[Data for analysis]

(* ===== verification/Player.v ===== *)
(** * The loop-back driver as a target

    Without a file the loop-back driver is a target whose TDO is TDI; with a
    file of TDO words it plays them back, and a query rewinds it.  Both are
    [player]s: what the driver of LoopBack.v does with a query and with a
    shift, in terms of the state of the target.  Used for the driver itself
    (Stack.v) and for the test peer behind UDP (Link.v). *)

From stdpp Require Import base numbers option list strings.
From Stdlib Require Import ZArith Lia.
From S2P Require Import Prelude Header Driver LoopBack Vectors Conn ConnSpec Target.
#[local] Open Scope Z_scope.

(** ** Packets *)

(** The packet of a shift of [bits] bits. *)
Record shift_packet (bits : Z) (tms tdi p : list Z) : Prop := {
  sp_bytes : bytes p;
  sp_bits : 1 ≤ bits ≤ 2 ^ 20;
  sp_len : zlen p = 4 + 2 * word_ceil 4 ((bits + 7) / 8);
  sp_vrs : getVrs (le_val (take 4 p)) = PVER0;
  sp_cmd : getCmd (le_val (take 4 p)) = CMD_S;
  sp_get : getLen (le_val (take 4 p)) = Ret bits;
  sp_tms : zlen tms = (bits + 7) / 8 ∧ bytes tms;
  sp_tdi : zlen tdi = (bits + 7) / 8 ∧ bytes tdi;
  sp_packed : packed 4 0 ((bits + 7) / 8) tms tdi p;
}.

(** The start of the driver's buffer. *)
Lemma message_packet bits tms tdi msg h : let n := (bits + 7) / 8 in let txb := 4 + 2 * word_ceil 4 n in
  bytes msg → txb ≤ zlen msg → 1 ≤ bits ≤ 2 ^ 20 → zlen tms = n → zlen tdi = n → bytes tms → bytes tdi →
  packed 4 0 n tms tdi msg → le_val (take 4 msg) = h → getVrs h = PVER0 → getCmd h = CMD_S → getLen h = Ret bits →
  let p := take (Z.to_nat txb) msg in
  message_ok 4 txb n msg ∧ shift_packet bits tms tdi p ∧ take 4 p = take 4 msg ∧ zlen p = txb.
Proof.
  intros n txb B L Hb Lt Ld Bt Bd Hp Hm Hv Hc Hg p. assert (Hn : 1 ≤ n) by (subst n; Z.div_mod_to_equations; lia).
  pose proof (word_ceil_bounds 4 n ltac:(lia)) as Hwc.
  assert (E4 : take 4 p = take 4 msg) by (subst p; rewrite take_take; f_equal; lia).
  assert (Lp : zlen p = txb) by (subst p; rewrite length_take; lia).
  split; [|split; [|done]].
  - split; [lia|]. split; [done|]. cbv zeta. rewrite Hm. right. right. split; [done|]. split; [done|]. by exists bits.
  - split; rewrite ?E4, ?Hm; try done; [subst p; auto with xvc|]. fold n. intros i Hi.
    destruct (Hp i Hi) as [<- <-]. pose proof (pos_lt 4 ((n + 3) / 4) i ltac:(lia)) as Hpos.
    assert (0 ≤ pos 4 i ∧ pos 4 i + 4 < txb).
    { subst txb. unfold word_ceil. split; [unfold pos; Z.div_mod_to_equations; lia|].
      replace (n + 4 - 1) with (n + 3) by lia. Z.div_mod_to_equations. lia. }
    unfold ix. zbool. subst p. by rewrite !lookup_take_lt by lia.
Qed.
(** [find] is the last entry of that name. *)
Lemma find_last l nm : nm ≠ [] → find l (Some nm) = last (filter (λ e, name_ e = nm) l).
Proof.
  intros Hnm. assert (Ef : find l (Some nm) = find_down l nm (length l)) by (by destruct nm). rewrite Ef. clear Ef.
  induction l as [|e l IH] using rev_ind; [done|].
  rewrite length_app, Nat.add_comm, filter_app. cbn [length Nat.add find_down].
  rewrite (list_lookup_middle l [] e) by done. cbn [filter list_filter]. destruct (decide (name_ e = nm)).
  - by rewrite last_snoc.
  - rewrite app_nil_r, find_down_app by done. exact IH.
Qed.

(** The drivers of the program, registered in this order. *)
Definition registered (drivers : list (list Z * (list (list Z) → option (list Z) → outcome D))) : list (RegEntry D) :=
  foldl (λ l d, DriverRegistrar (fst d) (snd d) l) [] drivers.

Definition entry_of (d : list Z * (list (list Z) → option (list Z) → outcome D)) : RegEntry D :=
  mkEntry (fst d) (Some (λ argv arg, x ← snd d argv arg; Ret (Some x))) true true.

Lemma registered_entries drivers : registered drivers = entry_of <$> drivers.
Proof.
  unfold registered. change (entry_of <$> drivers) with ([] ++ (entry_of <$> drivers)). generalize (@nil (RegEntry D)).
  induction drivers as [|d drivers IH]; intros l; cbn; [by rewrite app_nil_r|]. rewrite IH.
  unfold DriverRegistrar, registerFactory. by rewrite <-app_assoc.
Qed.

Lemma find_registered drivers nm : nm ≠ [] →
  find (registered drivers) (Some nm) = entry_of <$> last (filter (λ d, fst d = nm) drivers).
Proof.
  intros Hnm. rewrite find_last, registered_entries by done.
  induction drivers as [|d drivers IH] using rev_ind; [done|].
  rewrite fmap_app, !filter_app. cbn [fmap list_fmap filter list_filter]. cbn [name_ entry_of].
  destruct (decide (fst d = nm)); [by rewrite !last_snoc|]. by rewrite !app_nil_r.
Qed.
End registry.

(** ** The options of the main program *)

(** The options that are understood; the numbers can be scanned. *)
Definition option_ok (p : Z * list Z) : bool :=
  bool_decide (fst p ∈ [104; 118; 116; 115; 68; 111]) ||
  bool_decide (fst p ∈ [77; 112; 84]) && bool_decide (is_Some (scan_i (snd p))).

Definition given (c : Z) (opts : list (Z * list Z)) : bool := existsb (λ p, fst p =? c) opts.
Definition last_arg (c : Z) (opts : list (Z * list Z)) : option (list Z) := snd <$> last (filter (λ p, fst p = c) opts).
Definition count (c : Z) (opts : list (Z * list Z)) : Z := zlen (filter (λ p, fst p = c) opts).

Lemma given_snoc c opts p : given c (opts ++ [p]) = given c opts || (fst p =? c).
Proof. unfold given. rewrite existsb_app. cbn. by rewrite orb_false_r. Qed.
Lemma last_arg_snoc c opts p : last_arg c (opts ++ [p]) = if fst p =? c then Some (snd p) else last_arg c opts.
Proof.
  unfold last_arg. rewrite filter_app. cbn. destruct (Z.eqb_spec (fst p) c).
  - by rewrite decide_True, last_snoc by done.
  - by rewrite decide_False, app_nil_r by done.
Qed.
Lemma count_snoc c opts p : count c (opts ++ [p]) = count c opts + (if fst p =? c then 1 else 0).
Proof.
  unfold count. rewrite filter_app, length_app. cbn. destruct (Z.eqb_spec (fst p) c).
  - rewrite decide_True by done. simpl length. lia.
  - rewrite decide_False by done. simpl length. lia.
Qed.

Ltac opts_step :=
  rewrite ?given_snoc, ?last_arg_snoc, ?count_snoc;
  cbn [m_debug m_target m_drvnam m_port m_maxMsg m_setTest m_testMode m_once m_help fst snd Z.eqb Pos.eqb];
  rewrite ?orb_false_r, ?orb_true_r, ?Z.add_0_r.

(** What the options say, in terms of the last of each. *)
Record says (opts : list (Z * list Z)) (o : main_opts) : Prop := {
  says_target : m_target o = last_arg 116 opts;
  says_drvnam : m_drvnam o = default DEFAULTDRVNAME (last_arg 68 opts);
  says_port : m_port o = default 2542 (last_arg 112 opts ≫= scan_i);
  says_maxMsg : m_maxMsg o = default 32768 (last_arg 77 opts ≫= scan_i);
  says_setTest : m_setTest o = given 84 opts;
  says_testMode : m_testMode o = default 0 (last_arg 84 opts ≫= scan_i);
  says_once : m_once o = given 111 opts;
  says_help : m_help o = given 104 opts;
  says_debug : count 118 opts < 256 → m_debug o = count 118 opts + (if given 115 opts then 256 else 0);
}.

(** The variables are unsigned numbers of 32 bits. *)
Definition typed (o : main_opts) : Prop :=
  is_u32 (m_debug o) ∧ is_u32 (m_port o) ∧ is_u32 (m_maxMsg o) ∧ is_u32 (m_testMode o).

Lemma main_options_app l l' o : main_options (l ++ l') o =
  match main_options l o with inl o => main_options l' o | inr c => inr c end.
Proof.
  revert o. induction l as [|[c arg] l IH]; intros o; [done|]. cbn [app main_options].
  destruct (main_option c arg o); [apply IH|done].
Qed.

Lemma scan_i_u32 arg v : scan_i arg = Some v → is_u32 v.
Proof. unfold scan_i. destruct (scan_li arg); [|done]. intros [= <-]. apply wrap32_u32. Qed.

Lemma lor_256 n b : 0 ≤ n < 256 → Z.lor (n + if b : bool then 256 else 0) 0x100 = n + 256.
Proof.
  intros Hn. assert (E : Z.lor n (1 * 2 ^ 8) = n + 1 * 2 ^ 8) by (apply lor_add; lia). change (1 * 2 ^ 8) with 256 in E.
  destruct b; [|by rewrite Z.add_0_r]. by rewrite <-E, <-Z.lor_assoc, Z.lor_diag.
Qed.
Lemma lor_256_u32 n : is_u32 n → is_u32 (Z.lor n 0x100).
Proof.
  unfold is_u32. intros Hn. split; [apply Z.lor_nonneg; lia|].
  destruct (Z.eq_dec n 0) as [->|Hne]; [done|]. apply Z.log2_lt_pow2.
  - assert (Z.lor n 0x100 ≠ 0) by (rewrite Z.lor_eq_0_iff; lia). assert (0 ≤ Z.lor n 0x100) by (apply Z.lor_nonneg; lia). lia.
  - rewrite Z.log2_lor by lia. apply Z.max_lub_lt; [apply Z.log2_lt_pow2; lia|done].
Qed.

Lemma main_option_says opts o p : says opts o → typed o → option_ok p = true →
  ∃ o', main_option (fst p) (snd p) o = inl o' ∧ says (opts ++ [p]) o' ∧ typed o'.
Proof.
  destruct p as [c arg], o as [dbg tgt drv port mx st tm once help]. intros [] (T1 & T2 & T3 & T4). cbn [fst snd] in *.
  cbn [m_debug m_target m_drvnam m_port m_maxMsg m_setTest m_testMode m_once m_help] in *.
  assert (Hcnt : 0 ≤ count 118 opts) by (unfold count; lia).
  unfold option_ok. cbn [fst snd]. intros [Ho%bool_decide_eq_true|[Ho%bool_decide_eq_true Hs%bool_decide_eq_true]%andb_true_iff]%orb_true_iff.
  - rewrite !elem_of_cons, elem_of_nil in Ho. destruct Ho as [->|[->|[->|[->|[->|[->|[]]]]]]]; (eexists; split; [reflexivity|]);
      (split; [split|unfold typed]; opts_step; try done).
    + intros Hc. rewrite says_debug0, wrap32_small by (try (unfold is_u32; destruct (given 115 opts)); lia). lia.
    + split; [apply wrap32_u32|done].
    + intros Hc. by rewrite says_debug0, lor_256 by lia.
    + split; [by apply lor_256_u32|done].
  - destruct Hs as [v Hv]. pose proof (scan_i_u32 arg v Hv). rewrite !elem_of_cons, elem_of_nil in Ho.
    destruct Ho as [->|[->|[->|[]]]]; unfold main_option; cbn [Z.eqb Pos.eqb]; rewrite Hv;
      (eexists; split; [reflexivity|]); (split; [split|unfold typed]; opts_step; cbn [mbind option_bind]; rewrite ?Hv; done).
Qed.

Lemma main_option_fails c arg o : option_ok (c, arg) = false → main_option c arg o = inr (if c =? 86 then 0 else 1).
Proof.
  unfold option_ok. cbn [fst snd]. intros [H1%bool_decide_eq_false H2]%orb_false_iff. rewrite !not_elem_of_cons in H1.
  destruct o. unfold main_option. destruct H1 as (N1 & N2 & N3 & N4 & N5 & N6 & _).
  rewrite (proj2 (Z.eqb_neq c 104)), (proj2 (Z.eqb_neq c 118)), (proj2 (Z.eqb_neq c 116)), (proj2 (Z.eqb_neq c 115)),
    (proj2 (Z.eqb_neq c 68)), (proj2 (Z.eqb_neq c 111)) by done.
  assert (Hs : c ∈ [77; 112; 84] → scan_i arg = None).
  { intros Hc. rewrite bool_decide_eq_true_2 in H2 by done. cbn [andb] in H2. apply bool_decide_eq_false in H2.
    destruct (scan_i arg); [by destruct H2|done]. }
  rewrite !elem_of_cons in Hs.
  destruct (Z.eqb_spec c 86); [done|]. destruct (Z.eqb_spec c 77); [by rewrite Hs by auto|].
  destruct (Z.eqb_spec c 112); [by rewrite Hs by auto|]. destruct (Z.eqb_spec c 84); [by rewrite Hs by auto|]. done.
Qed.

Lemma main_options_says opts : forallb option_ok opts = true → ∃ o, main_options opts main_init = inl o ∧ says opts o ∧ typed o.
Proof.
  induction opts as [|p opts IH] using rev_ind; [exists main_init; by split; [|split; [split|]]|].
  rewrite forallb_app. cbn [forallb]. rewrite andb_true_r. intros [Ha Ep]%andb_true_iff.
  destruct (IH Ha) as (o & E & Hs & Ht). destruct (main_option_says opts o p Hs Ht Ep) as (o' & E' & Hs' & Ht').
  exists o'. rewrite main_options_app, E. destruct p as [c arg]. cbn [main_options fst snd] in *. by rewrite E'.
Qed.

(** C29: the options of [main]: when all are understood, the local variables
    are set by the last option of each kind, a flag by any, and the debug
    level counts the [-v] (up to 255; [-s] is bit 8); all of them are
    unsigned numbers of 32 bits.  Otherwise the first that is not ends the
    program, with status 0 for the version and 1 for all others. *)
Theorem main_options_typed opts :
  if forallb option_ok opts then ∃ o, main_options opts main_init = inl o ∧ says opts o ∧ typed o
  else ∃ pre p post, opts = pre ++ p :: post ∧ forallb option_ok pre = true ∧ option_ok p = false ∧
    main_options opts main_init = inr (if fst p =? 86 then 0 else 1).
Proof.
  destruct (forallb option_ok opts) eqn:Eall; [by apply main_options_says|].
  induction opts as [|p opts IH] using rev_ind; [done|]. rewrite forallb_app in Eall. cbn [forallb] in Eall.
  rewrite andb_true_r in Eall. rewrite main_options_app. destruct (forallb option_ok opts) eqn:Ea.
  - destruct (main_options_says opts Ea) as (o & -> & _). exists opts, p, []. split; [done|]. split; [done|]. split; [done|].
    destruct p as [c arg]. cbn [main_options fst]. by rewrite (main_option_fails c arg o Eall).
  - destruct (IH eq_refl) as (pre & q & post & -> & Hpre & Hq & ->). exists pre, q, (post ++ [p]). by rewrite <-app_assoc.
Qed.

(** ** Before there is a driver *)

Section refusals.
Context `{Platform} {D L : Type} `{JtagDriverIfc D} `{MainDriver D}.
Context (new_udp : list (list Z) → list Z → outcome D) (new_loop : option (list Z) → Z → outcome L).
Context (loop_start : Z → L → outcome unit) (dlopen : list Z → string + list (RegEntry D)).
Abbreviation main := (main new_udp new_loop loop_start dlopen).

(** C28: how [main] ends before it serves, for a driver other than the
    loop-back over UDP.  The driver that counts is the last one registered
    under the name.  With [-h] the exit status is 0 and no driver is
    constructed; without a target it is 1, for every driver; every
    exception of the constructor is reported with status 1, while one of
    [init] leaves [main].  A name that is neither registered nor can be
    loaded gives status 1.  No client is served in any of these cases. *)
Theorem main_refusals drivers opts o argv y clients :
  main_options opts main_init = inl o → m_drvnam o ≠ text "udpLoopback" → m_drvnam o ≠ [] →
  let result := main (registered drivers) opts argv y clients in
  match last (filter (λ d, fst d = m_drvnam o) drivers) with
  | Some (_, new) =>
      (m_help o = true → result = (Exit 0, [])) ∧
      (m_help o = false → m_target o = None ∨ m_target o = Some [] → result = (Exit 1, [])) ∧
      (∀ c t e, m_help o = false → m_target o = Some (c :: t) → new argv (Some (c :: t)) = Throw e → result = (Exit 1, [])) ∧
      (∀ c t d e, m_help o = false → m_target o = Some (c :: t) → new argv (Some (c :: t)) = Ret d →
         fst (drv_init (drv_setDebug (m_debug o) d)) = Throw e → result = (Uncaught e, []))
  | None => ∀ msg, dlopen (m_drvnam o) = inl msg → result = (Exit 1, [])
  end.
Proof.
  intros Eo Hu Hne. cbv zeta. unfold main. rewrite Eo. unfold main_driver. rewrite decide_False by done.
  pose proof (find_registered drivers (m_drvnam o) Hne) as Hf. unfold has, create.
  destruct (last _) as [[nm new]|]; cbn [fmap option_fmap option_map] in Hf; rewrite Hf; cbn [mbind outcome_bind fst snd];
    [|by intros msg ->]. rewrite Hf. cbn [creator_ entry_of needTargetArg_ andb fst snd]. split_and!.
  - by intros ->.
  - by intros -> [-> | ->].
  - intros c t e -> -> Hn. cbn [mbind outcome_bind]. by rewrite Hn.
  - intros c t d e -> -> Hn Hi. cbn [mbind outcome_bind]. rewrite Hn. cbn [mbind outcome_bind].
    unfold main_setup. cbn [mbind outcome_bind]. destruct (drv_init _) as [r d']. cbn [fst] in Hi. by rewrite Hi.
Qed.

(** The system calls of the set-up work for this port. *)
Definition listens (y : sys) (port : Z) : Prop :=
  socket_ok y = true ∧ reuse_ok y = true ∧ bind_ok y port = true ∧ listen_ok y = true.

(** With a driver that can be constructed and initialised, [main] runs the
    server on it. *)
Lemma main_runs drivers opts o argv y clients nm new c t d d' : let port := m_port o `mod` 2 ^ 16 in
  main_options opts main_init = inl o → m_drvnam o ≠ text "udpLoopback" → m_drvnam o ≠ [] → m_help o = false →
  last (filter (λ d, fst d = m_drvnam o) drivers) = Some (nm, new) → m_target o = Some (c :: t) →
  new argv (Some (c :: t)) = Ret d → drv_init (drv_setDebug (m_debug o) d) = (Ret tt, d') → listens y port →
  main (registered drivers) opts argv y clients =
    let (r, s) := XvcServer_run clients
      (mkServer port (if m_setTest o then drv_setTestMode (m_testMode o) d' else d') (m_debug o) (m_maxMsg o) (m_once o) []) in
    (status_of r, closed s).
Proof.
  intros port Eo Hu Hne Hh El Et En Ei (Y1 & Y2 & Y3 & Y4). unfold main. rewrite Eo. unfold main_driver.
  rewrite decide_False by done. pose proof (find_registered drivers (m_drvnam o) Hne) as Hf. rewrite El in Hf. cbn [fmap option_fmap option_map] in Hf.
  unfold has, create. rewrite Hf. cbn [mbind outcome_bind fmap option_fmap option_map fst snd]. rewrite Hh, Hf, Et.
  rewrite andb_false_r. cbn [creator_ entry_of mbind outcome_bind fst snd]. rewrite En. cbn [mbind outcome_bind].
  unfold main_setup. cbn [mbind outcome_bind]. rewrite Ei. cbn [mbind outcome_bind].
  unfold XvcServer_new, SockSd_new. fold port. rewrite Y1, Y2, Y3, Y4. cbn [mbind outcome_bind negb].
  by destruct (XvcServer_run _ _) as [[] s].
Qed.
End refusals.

[/Data for analysis]

All lines above from the line with "(m_help o = false" through the line with "fst (drv_init (drv_setDebug", both included, are to be set down exactly, with nothing else.

| The answer |
      (m_help o = false → m_target o = None ∨ m_target o = Some [] → result = (Exit 1, [])) ∧
      (∀ c t e, m_help o = false → m_target o = Some (c :: t) → new argv (Some (c :: t)) = Throw e → result = (Exit 1, [])) ∧
      (∀ c t d e, m_help o = false → m_target o = Some (c :: t) → new argv (Some (c :: t)) = Ret d →
         fst (drv_init (drv_setDebug (m_debug o) d)) = Throw e → result = (Uncaught e, []))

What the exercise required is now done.